Jakarta – PT Bank Central Asia Tbk (BBCA) atau BCA secara tegas membantah tudingan adanya dugaan rekayasa dalam akuisisi 51 persen sahamnya oleh Djarum pada tahun 2003. Pembelian saham senilai sekitar Rp5 triliun tersebut, yang kerap dituding melanggar hukum dengan klaim nilai pasar BCA kala itu mencapai Rp117 triliun, ditegaskan tidak berdasar.
Menanggapi narasi tersebut, Corporate Secretary BCA, I Ketut Alam Wangsawijaya, menjelaskan bahwa angka Rp117 triliun yang sering disebut sebenarnya merujuk pada total aset perusahaan, bukan pada nilai pasar. Penjelasan ini dikutip dari keterbukeran informasi Bursa Efek Indonesia (BEI) pada Jumat (22/8/2025), mengklarifikasi perbedaan fundamental antara total aset dan kapitalisasi pasar.

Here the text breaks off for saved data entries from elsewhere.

Lemma init_loop_f32 n i : st_preserves mem_f32 (init_loop n i).
Proof.
  revert i. induction n as [|n IH]; intros i; cbn [init_loop]; st_pres.
Qed.

Lemma alloc_mem_f32 count r : mem_f32 (alloc_mem count r).
Proof.
  assert (H0 : f32 0 == 0) by (apply (f32_int 0); done).
  intros []; apply Forall_replicate, H0.
Qed.

End StorageFacts.

Section StorageProperties.
Context {FS : Float32Store} {RNG : MathRandom} {TR : MathTrig}.

(** The buffers are well typed: every entry of the five
    [Float32Array]s that [createParticleSystem] fills is a
    single-precision number, and so is every entry after any number of
    frames of [animate]; no store puts a value that the array cannot
    hold. *)
Lemma buffers_float32 count r m k m' :
  create_buffers count r = Some m -> run_updates k m = Some (tt, m') -> mem_f32 m /\ mem_f32 m'.
Proof.
  unfold create_buffers. intros ([u m0] & Hrun & ->)%fmap_Some Hk. cbn in Hk |- *.
  assert (Hm : mem_f32 m0) by exact (init_loop_f32 count 0 _ _ _ (alloc_mem_f32 count r) Hrun).
  split; [exact Hm | exact (run_updates_f32 k _ _ _ Hm Hk)].
Qed.

End StorageProperties.

(** ** Properties of the particle field *)

Section FieldProperties.
Context {FS : Float32Store} {RNG : MathRandom}.

(** C1. Refinement: on buffers of [n] particles, the per-frame loop of
    [animate] terminates without reading outside a buffer, draws
    [3 n] values of [Math.random], and leaves every particle [k] as
    [particle_update] of it with the draws [3k], [3k+1], [3k+2] of the
    frame; colour, size and opacity are read back unchanged. *)
Theorem update_particles_refines n m :
  mem_wf n m ->
  exists m', update_particles m = Some (tt, m') /\
    m_rng m' = (3 * n + m_rng m)%nat /\
    forall k, particle_at m' k =
      particle_update (random_draw (3 * k + m_rng m))
                      (random_draw (3 * k + 1 + m_rng m))
                      (random_draw (3 * k + 2 + m_rng m)) <$> particle_at m k.
Proof.
  destruct m as [P c s V o r]; intros (HP & HV & Hc & Hs & Ho); cbn in *.
  eexists. split; [apply (update_particles_run n); lia|]. split; [done|].
  intros k. unfold particle_at; cbn [m_position m_velocity m_color m_size m_opacity m_rng].
  destruct (decide (k < n)%nat) as [Hk|Hk].
  - destruct (vec_at_after n r P V k) as (p0 & p1 & p2 & v0 & v1 & v2 & E1 & E2 & E3 & E4);
      try lia.
    rewrite E1, E2, E3, E4. cbn.
    destruct (vec_at c k), (s !! k), (o !! k); done.
  - rewrite !vec_at_out by (rewrite ?length_pos_after, ?length_vel_after; lia). done.
Qed.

Dalam menentukan nilai pasar suatu perusahaan, metodenya adalah mengalikan harga saham di bursa efek dengan total jumlah saham yang beredar. Berdasarkan perhitungan ini, pada saat proses strategic private placement dilakukan, nilai pasar BCA berdasarkan harga saham rata-rata di BEI adalah sekitar Rp10 triliun. Hal ini menegaskan bahwa nilai akuisisi sebesar Rp5 triliun untuk 51 persen saham sangat mencerminkan kondisi pasar yang berlaku saat itu.
Ketut Alam juga menambahkan bahwa seluruh proses tender akuisisi yang dilaksanakan oleh konsorsium FarIndo berlangsung dengan sangat transparan dan akuntabel. Proses ini diawasi ketat oleh Badan Penyehatan Perbankan Nasional (BPPN), memastikan kepatuhan terhadap regulasi yang berlaku. Dengan demikian, nilai akuisisi BCA benar-benar mencerminkan kondisi pasar yang objektif pada periode tersebut.

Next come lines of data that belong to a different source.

(** A final value [0] or below stops at the first call. *)
Lemma update_nonpos text f :
  parse_int text = FloatNum f -> f <= 0 -> (update_counter (start_counter text)).2 = false.
Proof.
  intros Hp Hf. destruct (parse_int_finite text f Hp) as [Hf1 Hf2].
  pose proof tiny_le. pose proof pow1024. pose proof (Qpower_2_pos 1023). pose proof (Qpower_2_pos (-1022)).
  rewrite start_counter_eq, Hp. unfold update_counter. cbn [an_current an_increment an_final].
  change (js_div (FloatNum f) (FloatNum 125)) with (fl (f / 125)).
  destruct Hf1 as [Hz | [Hz | Hz]]; [| qpow_lra |].
  - assert (E : fl (f / 125) = FloatNum 0).
    { unfold fl. rewrite round53_zero by (rewrite Hz; reflexivity). reflexivity. }
    rewrite E. cbn [js_add]. assert (E2 : fl (0 + 0) = FloatNum 0) by (vm_compute; reflexivity).
    rewrite E2. cbn [js_lt]. by rewrite (proj2 (qltb_false 0 f)) by lra.
  - rewrite fl_normal by (right; qpow_lra).
    pose proof (round53_rel_neg (f / 125) ltac:(qpow_lra)) as Hi. unfold unit_roundoff in Hi.
    set (i := round53 (f / 125)) in *. clearbody i. cbn [js_add].
    rewrite fl_normal by (right; qpow_lra).
    pose proof (round53_rel_neg (0 + i) ltac:(qpow_lra)) as Hc. unfold unit_roundoff in Hc.
    cbn [js_lt]. by rewrite (proj2 (qltb_false _ _)) by qpow_lra.
Qed.

Lemma Z_pos_Q (z : Z) : (0 < z)%Z -> 0 < inject_Z z.
Proof. intros Hz. change 0 with (inject_Z 0). by rewrite <-Zlt_Qlt. Qed.

(** One call with a final value below [2^32]: no overflow, and the text
    is the floor of the new value or the final value. *)
Lemma step_small z j a :
  (0 < z < 2 ^ 32)%Z -> (j <= 125)%nat -> anim_near (inject_Z z) j a ->
  exists r a1, update_counter a = (a1, qltb r (inject_Z z)) /\ anim_near (inject_Z z) (S j) a1 /\
    near (inject_Z z) (S j) r /\
    an_text a1 = (if qltb r (inject_Z z) then show_num (FloatNum (inject_Z (Qfloor r)))
                  else show_num (FloatNum (inject_Z z))).
Proof.
  intros Hz Hj Ha.
  assert (H1 : 1 <= inject_Z z) by (change 1 with (inject_Z 1); rewrite <-Zle_Qle; lia).
  assert (Hf : 1 # 2 <= inject_Z z) by lra.
  assert (Hs : inject_Z z <= Qpower 2 1000).
  { apply (Qle_trans _ (inject_Z (2 ^ 32))); [rewrite <-Zle_Qle; lia|]. apply Qle_bool_iff. vm_compute. reflexivity. }
  destruct (update_near _ j a Hf Hj Ha) as (cur & a1 & E & Ht & Hcases & Hfin).
  destruct (Hfin Hs) as [r ->]. destruct Hcases as [? | (r' & [= <-] & Ha1 & Hr)]; [discriminate|].
  exists r, a1. split_and!; [exact E | exact Ha1 | exact Hr | exact Ht].
Qed.

End Rounding.

(** Every run that ends shows the final value last. *)
Lemma run_counter_final fuel a a' tr :
  run_counter fuel a = (a', tr, false) ->
  last tr = Some (show_num (an_final a)) /\ an_text a' = show_num (an_final a).
Proof.
  revert a a' tr. induction fuel as [|fuel IH]; intros a a' tr E; [discriminate|].
  destruct (update_counter a) as [a1 b] eqn:Eu. rewrite (run_counter_S _ _ _ _ Eu) in E.
  assert (Hf : an_final a1 = an_final a) by (unfold update_counter in Eu; case_match; by simplify_eq).
  destruct b.
  - destruct (run_counter fuel a1) as [[a2 tr2] r] eqn:E2. injection E as <- <- ->.
    destruct (IH _ _ _ E2) as [Hl Ht]. rewrite Hf in Hl, Ht. split; [|done].
    destruct tr2; [discriminate | exact Hl].
  - injection E as <- <- . unfold update_counter in Eu. case_match; simplify_eq. done.
Qed.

Selain bantahan mengenai akuisisi saham, BCA juga secara kategoris menolak kabar yang menyatakan perseroan memiliki utang kepada negara senilai Rp60 triliun, yang konon dicicil Rp7 triliun per tahun. Ketut Alam menjelaskan bahwa angka Rp60 triliun tersebut sejatinya adalah total aset obligasi pemerintah yang dimiliki oleh BCA. Seluruh aset obligasi ini telah diselesaikan sepenuhnya pada tahun 2009, sesuai dengan ketentuan dan hukum yang berlaku.
“Informasi yang menyebutkan adanya pelanggaran hukum dalam akuisisi saham BCA tidak benar. Proses dilakukan sesuai mekanisme pasar dan regulasi yang berlaku,” tegas Ketut Alam, menggarisbawahi komitmen BCA terhadap tata kelola perusahaan yang baik dan kepatuhan hukum dalam setiap operasionalnya.

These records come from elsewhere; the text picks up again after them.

(* ===== verification/CounterObserver.v ===== *)
(** * The counters driven by their observer

    [initCounterAnimation] (script.js lines 465-494) observes every
    [.stat-number] with threshold 0.5 (line 491); its callback starts the
    counter of each intersecting entry and calls
    [counterObserver.unobserve(target)] (line 488).  [Counter] models the
    callback and the animation frames with the entries as an input;
    here they come from [Observer.update_observations] at every
    rendering frame, after the animation frame callbacks of that frame
    ([updateCounter]), and [unobserve] drops the registrations of the
    counters the callback started.

    The refinement theorem says that every state this page reaches is a
    state of [Counter.co_reach], so the counter theorems hold for it; the
    liveness theorem says that a counter not yet started starts in the
    first frame where half of it is in the window. *)

From stdpp Require Import base list strings sets.
From S2P Require Import Prelude Observer JsNumber Counter.

Module CounterObserver.
Import Observer Counter.
Local Open Scope nat_scope.

(** [{ threshold: 0.5 }] (line 491). *)
Definition counter_options : IOOptions := MkOptions (1 # 2) 0 0.

Record CounterPage := MkCP {
  cp_regs : list Registration;
  cp_counters : Counters
}.

(** [counters.forEach(counter => counterObserver.observe(counter))]
    (line 493), counters numbered in document order. *)
Definition init_counter_page (texts : list string) : CounterPage :=
  MkCP (map observe (seq 0 (length texts))) (init_counters texts).

Section Frames.
Variable gate : bool.

(** One rendering frame: the requested [updateCounter] calls run, the
    registrations are updated, the callback runs with the entries, and
    the registrations of the targets it unobserved are gone. *)
Definition counter_page_frame (layout : nat -> Rect) (v : Viewport) (p : CounterPage) : CounterPage :=
  let c1 := counter_frame (cp_counters p) in
  let '(regs, es) := update_observations gate counter_options layout v (cp_regs p) in
  let c2 := counter_callback es c1 in
  MkCP (filter (fun r => reg_target r ∈ cs_observed c2) regs) c2.

Inductive cp_reach (texts : list string) : CounterPage -> Prop :=
  | cp_start : cp_reach texts (init_counter_page texts)
  | cp_frame layout v p : cp_reach texts p -> cp_reach texts (counter_page_frame layout v p).

End Frames.

(** The invariant: the counters are a state of [Counter]; the
    registrations are the observed counters, once each, and none
    records an intersection (the one that did was unobserved). *)
Definition cp_inv (texts : list string) (p : CounterPage) : Prop :=
  co_reach texts (cp_counters p) /\
  NoDup (map reg_target (cp_regs p)) /\
  (forall i, i ∈ map reg_target (cp_regs p) <-> i ∈ cs_observed (cp_counters p)) /\
  (forall i, i ∈ cs_observed (cp_counters p) -> i < length texts) /\
  (forall r, r ∈ cp_regs p -> reg_prev_inter r = false).

(** Two counters, the first in the window and the second 2000 pixels
    down. *)
Definition cp_layout (i : nat) : Rect :=
  match i with O => MkRect 100 100 | _ => MkRect 2000 100 end.

(** ** Lemmas *)

Section CallbackFacts.
Implicit Types (c : Counters) (e : entry) (es : list entry).

Lemma on_entry_observed_sub c e : cs_observed (on_entry c e) ⊆ cs_observed c.
Proof.
  destruct e as [i []]; cbn; [|done]. destruct (cs_text c !! i); [|done].
  destruct (update_counter _); cbn. intros j [_ Hj]%list_elem_of_filter. done.
Qed.

Lemma on_entry_keeps c e i :
  i ∈ cs_observed c -> e <> (i, true) -> i ∈ cs_observed (on_entry c e).
Proof.
  destruct e as [j []]; cbn; [|done]. intros Hi Hne. destruct (cs_text c !! j); [|done].
  destruct (update_counter _); cbn. apply list_elem_of_filter. split; [congruence | done].
Qed.

Lemma length_on_entry c e : length (cs_text (on_entry c e)) = length (cs_text c).
Proof.
  destruct e as [i []]; cbn; [|done]. destruct (cs_text c !! i); [|done].
  destruct (update_counter _); cbn. apply length_insert.
Qed.

Lemma on_entry_started_sub c e : cs_started c ⊆ cs_started (on_entry c e).
Proof.
  destruct e as [i []]; cbn; [|done]. destruct (cs_text c !! i); [|done].
  destruct (update_counter _); cbn. set_solver.
Qed.

Lemma callback_observed_sub es c : cs_observed (counter_callback es c) ⊆ cs_observed c.
Proof.
  revert c. induction es as [|e es IH]; intros c; [done|].
  change (counter_callback (e :: es) c) with (counter_callback es (on_entry c e)).
  etrans; [apply IH | apply on_entry_observed_sub].
Qed.

Lemma callback_started_sub es c : cs_started c ⊆ cs_started (counter_callback es c).
Proof.
  revert c. induction es as [|e es IH]; intros c; [done|].
  change (counter_callback (e :: es) c) with (counter_callback es (on_entry c e)).
  etrans; [apply on_entry_started_sub | apply IH].
Qed.

(** An intersecting entry for an observed counter starts it... *)
Lemma callback_starts es c i :
  (i, true) ∈ es -> i ∈ cs_observed c -> i < length (cs_text c) ->
  exists t, (i, t) ∈ cs_started (counter_callback es c).
Proof.
  revert c. induction es as [|e es IH]; intros c Hin Hi Hlen; [set_solver|].
  change (counter_callback (e :: es) c) with (counter_callback es (on_entry c e)).
  destruct (decide (e = (i, true))) as [->|Hne].
  - destruct (lookup_lt_is_Some_2 _ _ Hlen) as [t Ht]. exists t.
    apply callback_started_sub. cbn. rewrite Ht. destruct (update_counter _). cbn. set_solver.
  - apply IH; [set_solver | by apply on_entry_keeps | by rewrite length_on_entry].
Qed.

(** ... and unobserves it. *)
Lemma callback_removes es c i :
  (i, true) ∈ es -> i < length (cs_text c) -> i ∉ cs_observed (counter_callback es c).
Proof.
  revert c. induction es as [|e es IH]; intros c Hin Hlen; [set_solver|].
  change (counter_callback (e :: es) c) with (counter_callback es (on_entry c e)).
  destruct (decide (e = (i, true))) as [->|Hne].
  - intros Hi%callback_observed_sub. revert Hi. cbn.
    destruct (lookup_lt_is_Some_2 _ _ Hlen) as [t ->]. destruct (update_counter _). cbn.
    intros [? _]%list_elem_of_filter. done.
  - apply IH; [set_solver | by rewrite length_on_entry].
Qed.

Lemma counter_frame_observed c : cs_observed (counter_frame c) = cs_observed c.
Proof. unfold counter_frame. by destruct (frame_run _ _). Qed.

Lemma map_target_filter (l : list nat) regs :
  map reg_target (filter (fun r => reg_target r ∈ l) regs) = filter (fun i => i ∈ l) (map reg_target regs).
Proof.
  induction regs as [|r rs IH]; [done|]. cbn [map]. rewrite !filter_cons.
  case_decide; cbn; by rewrite IH.
Qed.

End CallbackFacts.

Section Invariant.
Context (gate : bool) (texts : list string) (layout : nat -> Rect) (v : Viewport).

Lemma counter_page_frame_spec p :
  counter_page_frame gate layout v p =
  let c2 := counter_callback (update_observations gate counter_options layout v (cp_regs p)).2
              (counter_frame (cp_counters p)) in
  MkCP (filter (fun r => reg_target r ∈ cs_observed c2)
          (update_observations gate counter_options layout v (cp_regs p)).1) c2.
Proof. unfold counter_page_frame. by destruct (update_observations _ _ _ _ _). Qed.

Lemma cp_inv_init : cp_inv texts (init_counter_page texts).
Proof.
  split_and!; cbn; rewrite ?targets_observe.
  - apply co_start.
  - apply NoDup_seq.
  - done.
  - intros i Hi. apply elem_of_seq in Hi. lia.
  - intros r (j & -> & _)%list_elem_of_fmap. done.
Qed.

Lemma cp_inv_frame p : cp_inv texts p -> cp_inv texts (counter_page_frame gate layout v p).
Proof.
  intros (Hr & Hnd & Hiff & Hlt & Hpi). rewrite counter_page_frame_spec. unfold cp_inv. cbn [cp_regs cp_counters].
  set (es := (update_observations gate counter_options layout v (cp_regs p)).2).
  set (c2 := counter_callback es (counter_frame (cp_counters p))).
  pose proof (update_observations_targets gate counter_options layout v (cp_regs p)) as Htg.
  assert (Hr2 : co_reach texts c2).
  { eapply co_next; [eapply co_next; [exact Hr | apply co_frame] | apply co_notify].
    - apply Forall_forall. intros [i b] Hin Hb; cbn in *. subst b.
      rewrite counter_frame_observed. apply Hiff. by apply update_observations_entries in Hin as [? _].
    - by apply update_observations_NoDup. }
  assert (Hsub : forall i, i ∈ cs_observed c2 -> i ∈ cs_observed (cp_counters p)).
  { intros i Hi. rewrite <- counter_frame_observed. by apply callback_observed_sub in Hi. }
  split_and!.
  - exact Hr2.
  - rewrite map_target_filter, Htg. by apply NoDup_filter.
  - intros i. rewrite map_target_filter, list_elem_of_filter, Htg, Hiff.
    naive_solver.
  - intros i Hi. by apply Hlt, Hsub.
  - intros r' [Hobs Hr']%list_elem_of_filter. destruct (reg_prev_inter r') eqn:Hpr; [exfalso|done].
    rewrite update_observations_spec in Hr'. cbn in Hr'.
    apply list_elem_of_fmap in Hr' as (r & -> & Hr0). rewrite update_observation_target in Hobs.
    destruct (update_observation_new_inter gate counter_options layout v r Hpr) as [H | H];
      [by rewrite Hpi in H|].
    apply (update_observation_entry_in gate counter_options layout v (cp_regs p) r _ Hr0) in H.
    destruct (co_reach_inv texts (counter_frame (cp_counters p)) (co_next _ _ _ Hr (co_frame (cp_counters p)))) as [Hlen _].
    refine (callback_removes es (counter_frame (cp_counters p)) (reg_target r) H _ Hobs).
    rewrite Hlen. apply Hlt, Hiff, list_elem_of_fmap. by exists r.
Qed.

End Invariant.

Lemma cp_reach_inv gate texts p : cp_reach gate texts p -> cp_inv texts p.
Proof. induction 1; [apply cp_inv_init | by apply cp_inv_frame]. Qed.

(** ** Properties *)

(** C29. The counters driven by their observer refine the counter model:
    every state the page reaches through rendering frames, with any
    layouts and viewports, is a state of [Counter.co_reach] (so each
    counter starts at most once, from its original text); the observer's
    registrations are exactly the counters not yet started, and none of
    them records an intersection. *)
Theorem counter_page_refines gate texts p :
  cp_reach gate texts p ->
  co_reach texts (cp_counters p) /\
  (forall i, i ∈ map reg_target (cp_regs p) <-> i ∈ cs_observed (cp_counters p)) /\
  (forall r, r ∈ cp_regs p -> reg_prev_inter r = false).
Proof. intros H. destruct (cp_reach_inv _ _ _ H) as (? & _ & ? & _ & ?). done. Qed.

(** C30. A counter starts as soon as half of it is in the window: in a
    frame where a counter not yet started shows at least half of its
    height, the callback starts it, from the text it had at load time,
    and unobserves it. *)
Theorem counter_starts_when_visible gate texts layout v p i :
  cp_reach gate texts p -> i ∈ cs_observed (cp_counters p) ->
  geom_intersects counter_options v (layout i) = true ->
  (1 # 2 <= intersection_ratio counter_options v (layout i))%Q ->
  (exists t, (i, t) ∈ cs_started (cp_counters (counter_page_frame gate layout v p)) /\
             texts !! i = Some t) /\
  i ∉ cs_observed (cp_counters (counter_page_frame gate layout v p)).
Proof.
  intros Hr Hi Hg Ht.
  destruct (cp_reach_inv _ _ _ Hr) as (Hco & _ & Hiff & Hlt & Hpi).
  pose proof (cp_reach_inv _ _ _ (cp_frame _ _ layout v p Hr)) as [Hco' _].
  destruct (co_reach_inv texts _ (co_next _ _ _ Hco (co_frame _))) as [Hlen _].
  pose proof (Hlt i Hi) as Hbound.
  apply Hiff, list_elem_of_fmap in Hi as (r & Htr & Hr0).
  assert (Hent : (i, true) ∈ (update_observations gate counter_options layout v (cp_regs p)).2).
  { destruct (update_observation_new_inter gate counter_options layout v r) as [H | H].
    - rewrite update_observation_inter, <- Htr. by apply is_intersecting_threshold.
    - by rewrite Hpi in H.
    - rewrite Htr. by apply (update_observation_entry_in _ _ _ _ _ r _ Hr0) in H. }
  rewrite counter_page_frame_spec in Hco' |- *. cbn in Hco' |- *.
  destruct (co_reach_inv texts _ Hco') as (_ & _ & _ & _ & Hst).
  split.
  - destruct (callback_starts _ (counter_frame (cp_counters p)) i Hent) as [t Ht'];
      [rewrite counter_frame_observed; apply Hiff, list_elem_of_fmap; by exists r | lia |].
    exists t. split; [exact Ht' | by apply Hst].
  - apply callback_removes; [exact Hent | lia].
Qed.

(** ** Witnesses *)

Lemma counter_page_refines_witness :
  co_reach ["50+"; "2000"]
    (cp_counters (counter_page_frame false cp_layout (MkViewport 0 800) (init_counter_page ["50+"; "2000"]))).
Proof.
  exact (proj1 (counter_page_refines false _ _
    (cp_frame _ _ cp_layout (MkViewport 0 800) _ (cp_start false ["50+"; "2000"])))).
Defined.

Lemma counter_starts_when_visible_witness :
  exists t, (0, t) ∈ cs_started (cp_counters (counter_page_frame false cp_layout (MkViewport 0 800)
                                                  (init_counter_page ["50+"; "2000"]))) /\
            ["50+"; "2000"] !! 0 = Some t.
Proof.
  destruct (counter_starts_when_visible false ["50+"; "2000"] cp_layout (MkViewport 0 800) _ 0
              (cp_start _ _)) as [H _].
  - cbn. set_solver.
  - reflexivity.
  - apply Qle_bool_iff. reflexivity.
  - exact H.
Defined.

End CounterObserver.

Di samping isu-isu tersebut, sempat pula berembus isu mengenai potensi pemerintah untuk mengambil alih 51 persen saham bank swasta terbesar di Indonesia ini. Rencana akuisisi tersebut dikaitkan dengan utang Bantuan Likuiditas Bank Indonesia (BLBI) di masa lampau, yang menjadi latar belakang spekulasi di kalangan publik.
Ringkasan
BCA membantah tudingan rekayasa dalam akuisisi 51% saham oleh Djarum pada tahun 2003. Corporate Secretary BCA, I Ketut Alam Wangsawijaya, menjelaskan bahwa nilai Rp117 triliun yang dipermasalahkan adalah total aset, bukan nilai pasar. Berdasarkan harga saham di BEI saat itu, nilai pasar BCA sekitar Rp10 triliun, sehingga akuisisi Rp5 triliun untuk 51% saham mencerminkan kondisi pasar.
BCA juga membantah memiliki utang kepada negara Rp60 triliun yang dicicil Rp7 triliun per tahun. Angka Rp60 triliun tersebut adalah total aset obligasi pemerintah yang dimiliki BCA dan telah diselesaikan pada tahun 2009. Selain itu, BCA menepis isu pemerintah akan mengambil alih 51% sahamnya yang dikaitkan dengan utang BLBI.